Abstract Purpose: To enable volume visualization of endolymphatic hydrops of Ménière's disease via a volume rendering (VR) technique, a three‐dimensional (3D) inversion‐recovery (IR) sequence with real reconstruction (3D‐real IR) sequence after intratympanic injection of Gd‐DTPA was optimized for higher spatial resolution using a 32‐channel head coil at 3T. Materials and Methods: Pulse sequence parameters were optimized using a diluted Gd‐DTPA phantom. Then, 11 patients who had been clinically diagnosed with Ménière's disease and a patient with sudden hearing loss were scanned. Images were processed using commercially available 3D‐VR software. 3D‐real IR data was processed to produce endolymph and perilymph fluid volume images in different colors. 3D‐CISS data was processed to generate total fluid volume images. Results: While maintaining a comparable signal‐to‐noise ratio (SNR) and scan time, the voxel volume could be reduced from 0.4 × 0.4 × 2 mm 3 with a 12‐channel coil to 0.4 × 0.4 × 0.8 mm 3 with a 32‐channel coil.
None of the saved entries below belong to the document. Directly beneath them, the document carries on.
(** C6: [union(parsers)] calls the parsers on the input in the given order
    and returns the first [Ok] result, without calling the parsers after
    it; when every parser returns [Err], it returns one new error whose
    [expected] is the parsers' names joined with [" | "] and whose path is
    empty.  That error is a new object: it is none of the errors the
    parsers returned, it holds nothing of them, and they are left as they
    were. *)
Theorem union_spec (parsers : list P.Parser) (input : JsValue) (h : P.Heap) :
  (forall pre parser post rs h1 v h2,
      parsers = pre ++ parser :: post ->
      all_err input pre h rs h1 ->
      P.run parser input h1 = (Returns (Ok v), h2) ->
      P.run (P.union parsers) input h = (Returns (Ok v), h2)) /\
  (forall rs h1,
      all_err input parsers h rs h1 ->
      P.run (P.union parsers) input h
      = (Returns (Err (length h1)),
         h1 ++ [P.mkParseError
                  ("Type '" +:+ getTypeOf input +:+ "' is not assignable to type '"
                   +:+ String.concat " | " (List.map P.name parsers) +:+ "'")
                  (String.concat " | " (List.map P.name parsers))
                  (getTypeOf input) input []]) /\
      (forall r, In r rs -> is_Some (h1 !! r) -> r <> length h1)).
Proof.
  split.
  - intros pre parser post rs h1 v h2 -> Herr Hok.
    eapply union_loop_first_ok; eassumption.
  - intros rs h1 Herr. split.
    + cbn -[P.typeErr]. erewrite union_loop_all_err by eassumption. reflexivity.
    + intros r _ Hr. apply lookup_lt_is_Some in Hr. lia.
Qed.

(** [union([string(), number()])] on [10], where the second parser
    accepts, and on [true], where both fail. *)
Lemma union_spec_witness :
  P.run (P.union [P.string_ None; P.number None]) (VNumber (Finite 10)) []
  = (Returns (Ok (VNumber (Finite 10))),
     [P.mkParseError "Type 'number' is not assignable to type 'string'"
        "string" "number" (VNumber (Finite 10)) []]) /\
  P.run (P.union [P.string_ None; P.number None]) (VBoolean true) []
  = (Returns (Err 2),
     [P.mkParseError "Type 'boolean' is not assignable to type 'string'"
        "string" "boolean" (VBoolean true) [];
      P.mkParseError "Type 'boolean' is not assignable to type 'number'"
        "number" "boolean" (VBoolean true) [];
      P.mkParseError "Type 'boolean' is not assignable to type ' | '"
        " | " "boolean" (VBoolean true) []]).
Proof.
  split.
  - apply (proj1 (union_spec _ _ _) [P.string_ None] (P.number None) [] [0]
             [P.mkParseError "Type 'number' is not assignable to type 'string'"
                "string" "number" (VNumber (Finite 10)) []]);
      [reflexivity | | reflexivity].
    eapply all_err_cons; [reflexivity | constructor].
  - refine (proj1 (proj2 (union_spec [P.string_ None; P.number None] (VBoolean true) [])
                     [0; 1]
                     [P.mkParseError "Type 'boolean' is not assignable to type 'string'"
                        "string" "boolean" (VBoolean true) [];
                      P.mkParseError "Type 'boolean' is not assignable to type 'number'"
                        "number" "boolean" (VBoolean true) []]
                     _)).
    eapply all_err_cons; [reflexivity|].
    eapply all_err_cons; [reflexivity | constructor].
Defined.

(** C8, at the failing inputs: on an object without prototype
    ([Object.create(null)], whatever data properties it is given) the
    conversion [String(input)] throws a [TypeError]; the code runs it
    before any test and outside any [try], so [string({ coerce: true })]
    throws that error, on every heap, makes no error object, and returns
    neither the [Ok(String(input))] the claim promises nor any other
    [Result]. *)
Theorem string_coerce_throws_without_prototype
    (props : list (string * JsValue)) (h : P.Heap) :
  String_ (VObject NullPrototype props) = Throws object_to_primitive_error /\
  P.run (P.string_ coerce_on) (VObject NullPrototype props) h
    = (Throws object_to_primitive_error, h) /\
  (forall res h', P.run (P.string_ coerce_on) (VObject NullPrototype props) h
                  <> (Returns res, h')).
Proof. repeat split. intros res h'. discriminate. Qed.

(** Where the conversion [String(input)] returns, [string({ coerce:
    true })] returns [Ok] of the string it gave and makes no error
    object: the throw above is all that stands between the code and what
    is claimed of it.  The type test runs on the converted value, so this
    parser has no input on which it returns [Err]. *)
Theorem string_coerce_spec (input : JsValue) (h : P.Heap) :
  (forall s, String_ input = Returns s ->
     P.run (P.string_ coerce_on) input h = (Returns (Ok (VString s)), h)) /\
  (forall r h', P.run (P.string_ coerce_on) input h <> (Returns (Err r), h')).
Proof.
  split.
  - intros s Hs. cbn. unfold P.bind, P.lift. rewrite Hs. reflexivity.
  - intros r h'. cbn. unfold P.bind, P.lift.
    destruct (String_ input); cbn; discriminate.
Qed.

(** The test "should coerce input to a string": [123] gives [Ok("123")]. *)
Lemma string_coerce_spec_witness :
  P.run (P.string_ coerce_on) (VNumber (Finite 123)) []
  = (Returns (Ok (VString "123")), []).
Proof.
  apply (proj1 (string_coerce_spec (VNumber (Finite 123)) []) "123").
  vm_compute. reflexivity.
Defined.

(** C9: when [record(keyParser, valueParser)] succeeds, the object it
    returns is built by assigning, for each input key in turn, the parsed
    value under the key [keyParser] returned: looking a key up in it gives
    the value parsed for the last input key that [keyParser] turned into
    it, and nothing for a key [keyParser] never returned.  When
    [keyParser] or [valueParser] fails at an input key, the returned error
    is the child's, with that raw input key put in front of its path. *)
Theorem record_spec (keyParser valueParser : P.Parser) (input : JsValue) (h : P.Heap) :
  isPlainObject input = true ->
  (forall kvs h',
      entries_ok keyParser valueParser input (for_in_keys input) h kvs h' ->
      P.run (P.record keyParser valueParser) input h
        = (Returns (Ok (VObject NullPrototype (assign_all kvs []))), h') /\
      (forall k, lookup_property (assign_all kvs []) k = lookup_property (rev kvs) k)) /\
  (forall pre key post kvs h1 r h2,
      for_in_keys input = pre ++ key :: post ->
      entries_ok keyParser valueParser input pre h kvs h1 ->
      P.run keyParser (VString key) h1 = (Returns (Err r), h2) ->
      P.run (P.record keyParser valueParser) input h
        = (Returns (Err r), alter (P.unshift key) r h2)) /\
  (forall pre key post kvs h1 k h2 r h3,
      for_in_keys input = pre ++ key :: post ->
      entries_ok keyParser valueParser input pre h kvs h1 ->
      P.run keyParser (VString key) h1 = (Returns (Ok k), h2) ->
      P.run valueParser (get input key) h2 = (Returns (Err r), h3) ->
      P.run (P.record keyParser valueParser) input h
        = (Returns (Err r), alter (P.unshift key) r h3)).
Proof.
  intros Hobj. repeat split.
  - rewrite run_record by assumption. apply record_loop_ok. assumption.
  - intros k. rewrite lookup_assign_all.
    destruct (lookup_property (rev kvs) k); reflexivity.
  - intros pre key post kvs h1 r h2 Hkeys Hok Hk.
    rewrite run_record, Hkeys by assumption.
    eapply record_loop_key_fail; eassumption.
  - intros pre key post kvs h1 k h2 r h3 Hkeys Hok Hk Hv.
    rewrite run_record, Hkeys by assumption.
    eapply record_loop_value_fail; eassumption.
Qed.

(** A key parser that trims: the output is keyed by the trimmed key, and
    the path of a value failure starts with the raw key. *)
Lemma record_spec_witness :
  P.run (P.record (P.chain (P.string_ None) [trim_value]) (P.number None))
    (VObject ObjectPrototype [(" a ", VNumber (Finite 1))]) []
  = (Returns (Ok (VObject NullPrototype [("a", VNumber (Finite 1))])), []) /\
  P.run (P.record (P.chain (P.string_ None) [trim_value]) (P.number None))
    (VObject ObjectPrototype [(" a ", VString "x")]) []
  = (Returns (Err 0),
     [P.mkParseError "Type 'string' is not assignable to type 'number'"
        "number" "string" (VString "x") [" a "]]).
Proof.
  split.
  - refine (proj1 (proj1 (record_spec
                            (P.chain (P.string_ None) [trim_value]) (P.number None)
                            (VObject ObjectPrototype [(" a ", VNumber (Finite 1))]) []
                            eq_refl)
                     [("a", VNumber (Finite 1))] [] _)).
    eapply entries_ok_cons; [reflexivity | reflexivity | constructor].
  - apply (proj2 (proj2 (record_spec
                           (P.chain (P.string_ None) [trim_value]) (P.number None)
                           (VObject ObjectPrototype [(" a ", VString "x")]) []
                           eq_refl))
             [] " a " [] [] [] (VString "a") [] 0
             [P.mkParseError "Type 'string' is not assignable to type 'number'"
                "number" "string" (VString "x") []]);
      [reflexivity | constructor | reflexivity | reflexivity].
Defined.
(** Stripping the whole text brings no new marker line. *)
Lemma lstrip_markers (s : str) :
  (forall l, In l (split_nl s) -> is_marker l = false) ->
  forall l, In l (split_nl (lstrip s)) -> is_marker l = false.
Proof.
  induction s as [|c s IH]; intros Hs; [exact Hs|].
  simpl lstrip. destruct (isspace c) eqn:Hc; [|exact Hs].
  apply IH. intros l Hl. simpl in Hs. destruct (c =? LF).
  - apply Hs. now right.
  - destruct (split_nl s) as [|l0 ls]; [destruct Hl|].
    destruct Hl as [<- | Hl].
    + rewrite <- (is_marker_cons_space c l0 Hc). apply Hs. now left.
    + apply Hs. now right.
Qed.

Lemma rstrip_markers (s : str) :
  (forall l, In l (split_nl s) -> is_marker l = false) ->
  forall l, In l (split_nl (rstrip s)) -> is_marker l = false.
Proof.
  intros Hs l Hl. destruct (rstrip_decomp s) as (w & Hd & Hw).
  rewrite Hd in Hs. rewrite split_nl_app in Hs.
  pose proof (split_nl_not_nil w) as Hn.
  destruct (split_nl w) as [|w0 ws] eqn:Ew; [contradiction|].
  assert (Hw0 : forallb isspace w0 = true).
  { apply forallb_forall. intros c Hc.
    apply (proj1 (forallb_forall isspace w) Hw).
    apply (split_nl_chars w w0 c); [rewrite Ew; now left | exact Hc]. }
  destruct (glue_in _ w0 ws l Hl) as [H | H].
  - now apply Hs.
  - rewrite <- (is_marker_app_space l w0 Hw0). now apply Hs.
Qed.

Lemma strip_markers (s : str) :
  (forall l, In l (split_nl s) -> is_marker l = false) ->
  forall l, In l (split_nl (strip s)) -> is_marker l = false.
Proof.
  intros Hs. unfold strip. apply rstrip_markers. now apply lstrip_markers.
Qed.

(** [replace]: with no occurrence the text is unchanged. *)
Lemma replace1_absent (old new s : str) :
  (forall i, startswith (skipn i s) old = false) ->
  replace1 old new s = s.
Proof.
  induction s as [|c s IH]; intros H;
    pose proof (H 0%nat) as H0; cbn [skipn] in H0; cbn [replace1]; rewrite H0.
  - reflexivity.
  - f_equal. apply IH. intros i. exact (H (S i)).
Qed.

(** [replace]: the leftmost occurrence is the one replaced. *)
Lemma replace1_leftmost (old new a b : str) :
  (forall i, (i < List.length a)%nat ->
             startswith (skipn i (a ++ old ++ b)) old = false) ->
  replace1 old new (a ++ old ++ b) = a ++ new ++ b.
Proof.
  induction a as [|c a IH]; intros H.
  - cbn [app]. destruct (old ++ b) eqn:E; cbn [replace1]; rewrite <- E;
      rewrite startswith_app;
      now rewrite skipn_app, skipn_all, Nat.sub_diag.
  - cbn [app]. cbn [replace1].
    pose proof (H 0%nat ltac:(simpl; lia)) as H0. cbn [skipn app] in H0.
    rewrite H0.
    f_equal. apply IH. intros i Hi. apply (H (S i)). simpl. lia.
Qed.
A newly‐optimized protocol allowed the smooth, three‐dimensional visualization of endolymphatic hydrops in all patients with Ménière's disease. Conclusion: Volumetrically separate visualization of endo‐/perilymphatic space is now feasible in patients with Ménière's disease using an optimized 3D‐real IR sequence, a 32‐channel head coil, at 3T, after intratympanic administration of Gd‐DTPA. This will aid the understanding of the pathophysiology of Ménière's disease. J. Magn. Reson. Imaging 2010;31:210–214. © 2009 Wiley‐Liss, Inc.